[[ Source material, beginning ]]

Lemma notices_count_changes_witness :
  length (reports (handle_all Demo.host
                     [Demo.status_task 200; Demo.status_task 200;
                      Demo.status_task 429; Demo.status_task 503;
                      Demo.status_task 200]
                     (Demo.state ["62485"] 0 false))) = 3%nat ∧
  DAEMON_ONLINE (handle_all Demo.host
                   [Demo.status_task 200; Demo.status_task 200;
                    Demo.status_task 429; Demo.status_task 503;
                    Demo.status_task 200]
                   (Demo.state ["62485"] 0 false)) = true.
Proof.
  apply (notices_count_changes Demo.host
           [Demo.status_task 200; Demo.status_task 200;
            Demo.status_task 429; Demo.status_task 503;
            Demo.status_task 200]
           (Demo.state ["62485"] 0 false)).
  repeat (apply Forall_cons; split; [by eexists|]). apply Forall_nil_2.
Defined.

(** ** Exit-code classifier: edges *)

(** X11: [check_daemon_exit_code] only reads: whatever it returns or raises,
    the state is as before.  Without a daemon process it raises
    [AttributeError].  A process that still runs is reported as running even
    on an empty registry, but for a process that has exited the log path is
    built first, so on an empty registry every exit code — those whose
    message does not mention the log too — ends in [IndexError]. *)
Theorem check_daemon_exit_code_edges (host : Host) (st : State) :
  (check_daemon_exit_code host st).2 = st ∧
  (daemon_process st = None →
   ∃ e, (check_daemon_exit_code host st).1 = Raise e ∧ exn_type e = AttributeError) ∧
  (∀ proc,
     daemon_process st = Some proc →
     process_poll host proc = None →
     (check_daemon_exit_code host st).1 = Return (None, "Daemon process is running.")) ∧
  (∀ proc code,
     daemon_process st = Some proc →
     process_poll host proc = Some code →
     DAEMON_PORTS st = [] →
     (check_daemon_exit_code host st).1 = Raise no_port).
Proof.
  unfold check_daemon_exit_code, get_port. run. split_and!.
  - destruct (daemon_process st) as [proc|]; [|done].
    destruct (process_poll host proc); [|done]. simpl.
    by destruct (DAEMON_PORTS st).
  - intros ->. by eexists.
  - by intros proc -> ->.
  - intros proc code -> -> ->. done.
Qed.

Lemma check_daemon_exit_code_edges_witness :
  (∃ e, (check_daemon_exit_code Demo.host (Demo.state ["62485"] 0 false)).1 = Raise e ∧
        exn_type e = AttributeError) ∧
  (check_daemon_exit_code Demo.host (set_process Demo.child (Demo.state [] 0 false))).1 =
    Return (None, "Daemon process is running.") ∧
  (check_daemon_exit_code Offline.host (set_process Demo.child (Demo.state [] 0 false))).1 =
    Raise no_port.
Proof.
  split_and!.
  - by apply (check_daemon_exit_code_edges Demo.host (Demo.state ["62485"] 0 false)).
  - by apply (check_daemon_exit_code_edges Demo.host
                (set_process Demo.child (Demo.state [] 0 false))) with Demo.child.
  - by apply (check_daemon_exit_code_edges Offline.host
                (set_process Demo.child (Demo.state [] 0 false))) with Demo.child 111.
Defined.

(** X12: the diagnosis names what the user is told to look at: for the exit
    codes 101 and 102 the message contains the dependencies path it asks to
    delete, and for 100, 114 and every code outside the table it contains
    the path of the log of the current port. *)
Theorem check_daemon_exit_code_names_paths (host : Host) (st : State)
    (proc : Process) (p : string) (rest : list string) (code : Z) :
  daemon_process st = Some proc →
  DAEMON_PORTS st = p :: rest →
  process_poll host proc = Some code →
  ∃ message,
    check_daemon_exit_code host st = (Return (Some code, message), st) ∧
    (code ∈ [101; 102] → contains (dependencies_path host) message = true) ∧
    (code ∉ [101; 102; 111; 113; 121; 148; 149] →
     contains (log_path_of host p) message = true).
Proof.
  intros Hproc Hports Hpoll. eexists. split; [|split].
  - unfold check_daemon_exit_code, get_port. run.
    rewrite Hproc, Hpoll. simpl. rewrite Hports. reflexivity.
  - rewrite !elem_of_cons, elem_of_nil. intros [->|[->|[]]].
    + rewrite bool_decide_true by done. apply contains_middle.
    + rewrite bool_decide_false by done. rewrite bool_decide_true by done.
      apply contains_middle.
  - rewrite !not_elem_of_cons. intros (? & ? & ? & ? & ? & ? & ? & _).
    unfold log_path_of.
    repeat case_bool_decide; try done; apply contains_suffix.
Qed.

Lemma check_daemon_exit_code_names_paths_witness :
  ∃ message,
    check_daemon_exit_code
        (Demo.machine "Linux" (Demo.python 0) None (λ c, inr (Demo.proc c)) (Some 114))
        (set_process Demo.child (Demo.state ["62485"] 0 false)) =
      (Return (Some 114, message),
       set_process Demo.child (Demo.state ["62485"] 0 false)) ∧
    contains "/home/user/blenderkit_data/daemon/daemon-62485.log" message = true.
Proof.
  destruct (check_daemon_exit_code_names_paths
              (Demo.machine "Linux" (Demo.python 0) None (λ c, inr (Demo.proc c)) (Some 114))
              (set_process Demo.child (Demo.state ["62485"] 0 false))
              Demo.child "62485" [] 114 eq_refl eq_refl eq_refl)
    as (message & Hrun & _ & Hlog).
  exists message. split; [done|]. apply Hlog.
  rewrite !elem_of_cons, elem_of_nil. intros H.
  repeat (destruct H as [H|H]; [discriminate H|]). done.
Defined.

(** ** Process launcher: environment and outcomes *)




(** X14: when the interpreter check passes and the spawn succeeds,
    [start_daemon_server] returns with the handle [Popen] gave kept in
    [daemon_process], one informational record added to the log, and no
    user report. *)
Theorem start_daemon_server_after_passed_check (host : Host) (st : State)
    (p : string) (rest : list string) (env : gmap string string) (flags : Z)
    (check : CompletedProcess) (st1 : State) :
  DAEMON_PORTS st = p :: rest →
  launch_env host = inr (env, flags) →
  subprocess_run host [sys_executable host; "--version"] env = inr check →
  returncode check = 0 →
  spawn host (log_path_of host p) (daemon_path_of host) env flags st = (Return (), st1) →
  ∃ call proc st',
    subprocess_Popen host call = inr proc ∧
    popen_env call = env ∧ popen_creationflags call = flags ∧
    start_daemon_server host st = (Return (), st') ∧
    daemon_process st' = Some proc ∧
    logs st' =
      logs st ++
      [(INFO, "Daemon server starting on address http://127.0.0.1:" +:+ p +:+
              ", log file for errors located at: " +:+ log_path_of host p)] ∧
    reports st' = reports st.
Proof.
  intros Hports Henv Hcheck Hcode Hspawn.
  destruct (spawn_Return _ _ _ _ _ _ _ Hspawn)
    as (call & proc & _ & Hpopen & _ & Hcenv & Hcflags & ->).
  exists call, proc. eexists. split_and!; [done|done|done| | | |].
  - rewrite (start_daemon_server_run host st p rest env flags check Hports Henv Hcheck).
    unfold after_check. rewrite bool_decide_false by (by intros []).
    rewrite Hspawn.
    unfold report_launch. rewrite bool_decide_true by done.
    unfold get_address, get_port, bk_logger. run.
    rewrite Hports. simpl. reflexivity.
  - done.
  - done.
  - done.
Qed.

Lemma start_daemon_server_after_passed_check_witness :
  ∃ call proc st',
    subprocess_Popen Demo.host call = inr proc ∧
    popen_creationflags call = 0 ∧
    start_daemon_server Demo.host (Demo.state ["62485"] 0 false) = (Return (), st') ∧
    daemon_process st' = Some proc ∧
    length (logs st') = 1%nat ∧
    reports st' = [].
Proof.
  edestruct (start_daemon_server_after_passed_check Demo.host
               (Demo.state ["62485"] 0 false) "62485" []
               (<["PYTHONHOME" := "/addons/blenderkit/.."]>
                  (<["PYTHONPATH" := "/home/user/blenderkit_data/dependencies/installed:/addons/blenderkit/dependencies"]>
                     (<["PATH" := "/usr/bin"]> ∅)))
               0
               {| returncode := 0; stdout_repr := "b'Python 3.10.2'"; stderr_repr := "b''" |})
    as (call & proc & st' & Hpopen & _ & Hflags & Hrun & Hproc & Hlogs & Hreports).
  - reflexivity.
  - reflexivity.
  - reflexivity.
  - reflexivity.
  - reflexivity.
  - exists call, proc, st'. split_and!; try done. by rewrite Hlogs.
Defined.



(** X16: an exception of the spawn that is not an [Exception] — the user
    interrupting [Popen] — is outside every [except] clause: it is raised to
    the caller with no user report added and no handle stored. *)
Theorem start_daemon_server_spawn_interrupted (host : Host) (st : State)
    (p : string) (rest : list string) (env : gmap string string) (flags : Z)
    (check : CompletedProcess) (e : exn) (st1 : State) :
  DAEMON_PORTS st = p :: rest →
  launch_env host = inr (env, flags) →
  subprocess_run host [sys_executable host; "--version"] env = inr check →
  spawn host (log_path_of host p) (daemon_path_of host) env flags
    (after_check host check env st) = (Raise e, st1) →
  is_Exception (exn_type e) = false →
  ∃ st',
    start_daemon_server host st = (Raise e, st') ∧
    reports st' = reports st ∧
    daemon_process st' = daemon_process st.
Proof.
  intros Hports Henv Hcheck Hspawn He.
  pose proof (spawn_Raise _ _ _ _ _ _ _ _ Hspawn) as ->.
  eexists. split_and!.
  - rewrite (start_daemon_server_run host st p rest env flags check Hports Henv Hcheck).
    by rewrite Hspawn, He.
  - unfold after_check. by case_bool_decide.
  - unfold after_check. by case_bool_decide.
Qed.

Lemma start_daemon_server_spawn_interrupted_witness :
  ∃ st',
    start_daemon_server
      (Demo.machine "Linux" (Demo.python 0) None
         (λ _, inl (mk_exn KeyboardInterrupt EmptyString)) None)
      (Demo.state ["62485"] 0 false) =
      (Raise (mk_exn KeyboardInterrupt EmptyString), st') ∧
    reports st' = [] ∧
    daemon_process st' = None.
Proof.
  apply (start_daemon_server_spawn_interrupted
           (Demo.machine "Linux" (Demo.python 0) None
              (λ _, inl (mk_exn KeyboardInterrupt EmptyString)) None)
           (Demo.state ["62485"] 0 false) "62485" []
           (<["PYTHONHOME" := "/addons/blenderkit/.."]>
              (<["PYTHONPATH" := "/home/user/blenderkit_data/dependencies/installed:/addons/blenderkit/dependencies"]>
                 (<["PATH" := "/usr/bin"]> ∅)))
           0
           {| returncode := 0; stdout_repr := "b'Python 3.10.2'"; stderr_repr := "b''" |}
           (mk_exn KeyboardInterrupt EmptyString)
           (Demo.state ["62485"] 0 false)); reflexivity.
Defined.
Lemma mapM_Throw_inv {A B} (f : A -> M B) (l : list A) (e : Exn) :
  outcome (mapM f l) = Throw e -> exists x, In x l /\ outcome (f x) = Throw e.
Proof.
  induction l as [|x l IH]; [discriminate|].
  rewrite mapM_cons. intros [H|(y & _ & H)]%bind_Throw_inv.
  - exists x. split; [now left|exact H].
  - apply bind_Throw_inv in H as [H|(ys & _ & H)]; [|discriminate].
    destruct (IH H) as (x' & Hin & Hx'). exists x'. split; [now right|exact Hx'].
Qed.

Lemma mapM_written_nil {A B} (f : A -> M B) (l : list A) :
  (forall x, written (events (f x)) = []) -> written (events (mapM f l)) = [].
Proof.
  intros Hf. induction l as [|x l IH]; [reflexivity|].
  rewrite mapM_cons. apply written_bind_nil; [apply Hf|].
  intros y. apply written_bind_nil; [exact IH|reflexivity].
Qed.

Section TagParserProperties.

Context (P : Platform) (config : Config).

Lemma resolveSchema_cases (pos : Position) (tag : Tag) (typeName : string) :
  (exists r, resolveSchema P config pos tag typeName = ([], Return r)) \/
  (exists message,
      resolveSchema P config pos tag typeName
      = ([Report (lineError (pos_sourceFile pos)
                            (line_add (pos_line pos) (tag_line tag)) message)],
         Throw NiceError)).
Proof.
  unfold resolveSchema.
  destruct (getSchemaForSymbol P typeName) as [message|schema].
  - right. eexists. reflexivity.
  - destruct (createSchemaExample P config schema None) as [body|e].
    + left. eexists. reflexivity.
    + right. eexists. reflexivity.
Qed.

Lemma parseResponse_cases (pos : Position) (tag : Tag) :
  (exists r, parseResponse P config pos tag = ([], Return r)) \/
  (exists message,
      parseResponse P config pos tag
      = ([Report (lineError (pos_sourceFile pos)
                            (line_add (pos_line pos) (tag_line tag)) message)],
         Throw NiceError)).
Proof.
  unfold parseResponse.
  destruct (Js.parseInt (tag_name tag)) as [code|]; [|right; eexists; reflexivity].
  destruct (structural_type (tag_type tag)).
  - destruct (resolveSchema_cases pos tag (tag_type tag)) as [[r ->]|[message ->]].
    + left. destruct r. cbn. eexists. reflexivity.
    + right. exists message. reflexivity.
  - left. rewrite bind_ret. eexists. reflexivity.
Qed.

Lemma parseBody_cases (pos : Position) (tag : Tag) :
  (exists r, parseBody P config pos tag = ([], Return r)) \/
  (exists message,
      parseBody P config pos tag
      = ([Report (lineError (pos_sourceFile pos)
                            (line_add (pos_line pos) (tag_line tag)) message)],
         Throw NiceError)).
Proof.
  unfold parseBody.
  destruct (body_types tag) as [[contentType typescriptType]|];
    [|right; eexists; reflexivity].
  destruct (Js.truthy (or_empty typescriptType)).
  - destruct (resolveSchema_cases pos tag (or_empty typescriptType))
      as [[r ->]|[message ->]].
    + left. destruct r. cbn. eexists. reflexivity.
    + right. exists message. reflexivity.
  - left. rewrite bind_ret. eexists. reflexivity.
Qed.

(** X3. A [@response] or [@body] tag either parses, reporting nothing,
    or fails with a [NiceError] after reporting exactly one error, at the
    line of the comment plus the line of the tag in it.  Neither parser
    throws anything else, and neither writes to the output. *)
Theorem tag_parsers_fail_with_one_error_and_NiceError (pos : Position) (tag : Tag) :
  ((exists r, parseResponse P config pos tag = ([], Return r)) \/
   (exists message,
       parseResponse P config pos tag
       = ([Report (lineError (pos_sourceFile pos)
                             (line_add (pos_line pos) (tag_line tag)) message)],
          Throw NiceError)))
  /\
  ((exists r, parseBody P config pos tag = ([], Return r)) \/
   (exists message,
       parseBody P config pos tag
       = ([Report (lineError (pos_sourceFile pos)
                             (line_add (pos_line pos) (tag_line tag)) message)],
          Throw NiceError))).
Proof. split; [apply parseResponse_cases|apply parseBody_cases]. Qed.
(** * infra-boomer: pull-request comment scripts

    A shallow embedding of [scripts/terraform_comment.py] (the plan-comment
    pipeline) and [scripts/terraform_lint_comment.py] (the lint-comment
    pipeline), with the properties of their parser, renderer, comment
    locator and upsert logic.

    Text.  A Python [str] is modelled as a Stdlib [string] holding the
    UTF-8 bytes of the text.  The character classes the scripts rely on
    ([str.strip], [str.splitlines], [str.lower], [str.title], and the regex
    classes [\s], [\d], [[A-Za-z]]) are modelled on the ASCII range, where
    they are exact; bytes above 127 are ordinary characters (the few
    non-ASCII Unicode spaces, digits, line separators and case pairs are
    outside the model).  Python integers are unbounded and modelled as [Z];
    [int()] on a string is modelled with the interpreter's default limit of
    4300 digits (CPython 3.11, and the maintenance releases of 3.7 to 3.10
    that carry the limit), which neither script changes.

    Effects.  Exceptions are explicit: fallible code returns a [result].
    The forge (the REST API holding the pull request's comments) is an
    explicit state that the pipelines read and transform, and it answers
    every request; printed log lines are returned as a list.  What a run
    finds on disk (the event file, the plan text files) is given by a
    [world] record that holds the outcome of each call, an exception
    included. *)

From Stdlib Require Import String Ascii ZArith NArith Lia List Permutation DecimalString Bool
  Sorted.
From stdpp Require Import gmap strings.
Import ListNotations.
Open Scope string_scope.
Open Scope list_scope.
Open Scope nat_scope.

[[ Source material, end ]]

• _What needs to be done_
Looking at the material, work out the number of lines holding "repeat", and write that number alone.

• _Answer below_
3